_Try it_
Take every line in the entries that includes the word "CorruptInputError" and copy it.

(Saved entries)
Lemma parse_text_Marshal v space :
  json_ok v → Z.of_nat (json_depth v) ≤ json.maxNestingDepth → forallb json.is_space space = true →
  parse_text (Marshal v ++ space) = Some v.
Proof.
  intros Hok. apply (parse_text_compact _ (λ s, utf8.Valid s = true)); [| |exact Hok].
  - intros s t Hs. unfold escape_html_text. rewrite Hs. apply scan_html.
  - intros s t Hs. unfold escape_html_text. rewrite Hs. apply unquote_html.
Qed.

(** ** Package encoding/base64 *)
Module base64.

Definition alphabet : bytes := bs "ABCDEFGHIJKLMNOPQRSTUVWXYZabcdefghijklmnopqrstuvwxyz0123456789+/".
Definition pad : byte := x3d.
Definition char (v : Z) : byte := default x41 (alphabet !! Z.to_nat v).
(** [decodeMap]; [None] is its 0xff. *)
Definition value (b : byte) : option Z :=
  let v := b2z b in
  if (65 <=? v) && (v <=? 90) then Some (v - 65)
  else if (97 <=? v) && (v <=? 122) then Some (v - 71)
  else if (48 <=? v) && (v <=? 57) then Some (v + 4)
  else if v =? 43 then Some 62 else if v =? 47 then Some 63 else None.

(** [StdEncoding.EncodeToString] *)
Fixpoint EncodeToString (s : bytes) : bytes :=
  match s with
  | [] => []
  | [a] => [char (b2z a / 4); char (b2z a mod 4 * 16); pad; pad]
  | [a; b] => [char (b2z a / 4); char (b2z a mod 4 * 16 + b2z b / 16);
               char (b2z b mod 16 * 4); pad]
  | a :: b :: c :: r =>
      char (b2z a / 4) :: char (b2z a mod 4 * 16 + b2z b / 16)
      :: char (b2z b mod 16 * 4 + b2z c / 64) :: char (b2z c mod 64)
      :: EncodeToString r
  end.

Definition CorruptInputError (at_ : Z) : error :=
  PlainError (txt "illegal base64 data at input byte " ++ [Lit (strconv.Itoa at_)]).

(** [StdEncoding.DecodeString] of a text without line ends, from offset [si]: four
    characters at a time, the last group padded. The bits after the last whole
    byte are not checked. *)
Fixpoint DecodeFrom (si : Z) (s : bytes) : result bytes :=
  match s with
  | [] => Ok []
  | a :: s1 =>
    match value a, s1 with
    | None, _ => Err (CorruptInputError si)
    | Some _, [] => Err (CorruptInputError si)
    | Some va, b :: s2 =>
      match value b, s2 with
      | None, _ => Err (CorruptInputError (si + 1))
      | Some _, [] => Err (CorruptInputError si)
      | Some vb, c :: s3 =>
        let first := z2b (va * 4 + vb / 16) in
        match value c, s3 with
        | None, [] => Err (CorruptInputError (if bool_decide (c = pad) then si + 3 else si + 2))
        | None, d :: s4 =>
            if negb (bool_decide (c = pad)) || negb (bool_decide (d = pad)) then Err (CorruptInputError (si + 2))
            else match s4 with [] => Ok [first] | _ => Err (CorruptInputError (si + 4)) end
        | Some _, [] => Err (CorruptInputError si)
        | Some vc, d :: s4 =>
          let second := z2b (vb * 16 + vc / 4) in
          match value d with
          | None =>
              if negb (bool_decide (d = pad)) then Err (CorruptInputError (si + 3))
              else match s4 with [] => Ok [first; second] | _ => Err (CorruptInputError (si + 4)) end
          | Some vd =>
              rest ← DecodeFrom (si + 4) s4;
              Ok (first :: second :: z2b (vc * 64 + vd) :: rest)
          end
        end
      end
    end
  end.
Definition DecodeString (s : bytes) : result bytes := DecodeFrom 0 s.

Example encode_foob : EncodeToString (bs "foob") = bs "Zm9vYg==". Proof. reflexivity. Qed.
Example decode_foob : DecodeString (bs "Zm9vYg==") = Ok (bs "foob"). Proof. reflexivity. Qed.

Lemma value_char v : 0 ≤ v < 64 → value (char v) = Some v.
Proof.
  intros Hv. assert (H : forallb (λ n, bool_decide (value (char (Z.of_nat n)) = Some (Z.of_nat n))) (seq 0 64) = true)
    by (vm_compute; reflexivity).
  rewrite forallb_forall in H. specialize (H (Z.to_nat v)). rewrite bool_decide_eq_true, Z2Nat.id in H by lia.
  apply H, in_seq. lia.
Qed.

Lemma byte_of z b : z mod 256 = b2z b → z2b z = b.
Proof. intros H. apply b2z_inj. by rewrite b2z_z2b. Qed.

Lemma char_not_pad v : 0 ≤ v < 64 → char v ≠ pad.
Proof. intros Hv E. pose proof (value_char v Hv) as H. by rewrite E in H. Qed.

Ltac sextets :=
  repeat match goal with |- context [value (char ?v)] =>
    rewrite (value_char v) by (Z.to_euclidean_division_equations; lia) end.

Ltac whole_byte := apply byte_of; Z.to_euclidean_division_equations; lia.

Lemma DecodeFrom_Encode s si : DecodeFrom si (EncodeToString s) = Ok s.
Proof.
  remember (length s) as n eqn:E. revert s si E. induction n as [n IH] using lt_wf_ind; intros s si ->.
  destruct s as [|a [|b [|c r]]]; [done| | |]; cbn [EncodeToString DecodeFrom];
    pose proof (b2z_range a); try pose proof (b2z_range b); try pose proof (b2z_range c).
  - sextets. cbn match. do 2 f_equal. whole_byte.
  - sextets. cbn match. do 2 f_equal; [whole_byte|f_equal; whole_byte].
  - assert (Hr : DecodeFrom (si + 4) (EncodeToString r) = Ok r) by (eapply IH; [|done]; cbn; lia). clear IH.
    sextets. cbn match. rewrite Hr. cbn [mbind result_bind]. do 2 f_equal; [whole_byte|f_equal; [whole_byte|f_equal; whole_byte]].
Qed.

Lemma DecodeString_Encode s : DecodeString (EncodeToString s) = Ok s.
Proof. apply DecodeFrom_Encode. Qed.

Definition in_alphabet (b : byte) : bool := match value b with Some _ => true | None => bool_decide (b = pad) end.

Lemma in_alphabet_char v : 0 ≤ v < 64 → in_alphabet (char v) = true.
Proof. intros Hv. unfold in_alphabet. by rewrite value_char. Qed.

Lemma Encode_alphabet s : forallb in_alphabet (EncodeToString s) = true.
Proof.
  remember (length s) as n eqn:E. revert s E. induction n as [n IH] using lt_wf_ind; intros s ->.
  destruct s as [|a [|b [|c r]]]; [done| | |]; cbn [EncodeToString forallb].
  3: assert (Hr : forallb in_alphabet (EncodeToString r) = true) by (eapply IH; [|done]; cbn; lia); clear IH; rewrite Hr.
  all: pose proof (b2z_range a); try pose proof (b2z_range b); try pose proof (b2z_range c).
  all: repeat rewrite in_alphabet_char by (Z.to_euclidean_division_equations; lia); done.
Qed.

End base64.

_Solution for this problem_
Definition CorruptInputError (at_ : Z) : error :=
    | None, _ => Err (CorruptInputError si)
    | Some _, [] => Err (CorruptInputError si)
      | None, _ => Err (CorruptInputError (si + 1))
      | Some _, [] => Err (CorruptInputError si)
        | None, [] => Err (CorruptInputError (if bool_decide (c = pad) then si + 3 else si + 2))
            if negb (bool_decide (c = pad)) || negb (bool_decide (d = pad)) then Err (CorruptInputError (si + 2))
            else match s4 with [] => Ok [first] | _ => Err (CorruptInputError (si + 4)) end
        | Some _, [] => Err (CorruptInputError si)
              if negb (bool_decide (d = pad)) then Err (CorruptInputError (si + 3))
              else match s4 with [] => Ok [first; second] | _ => Err (CorruptInputError (si + 4)) end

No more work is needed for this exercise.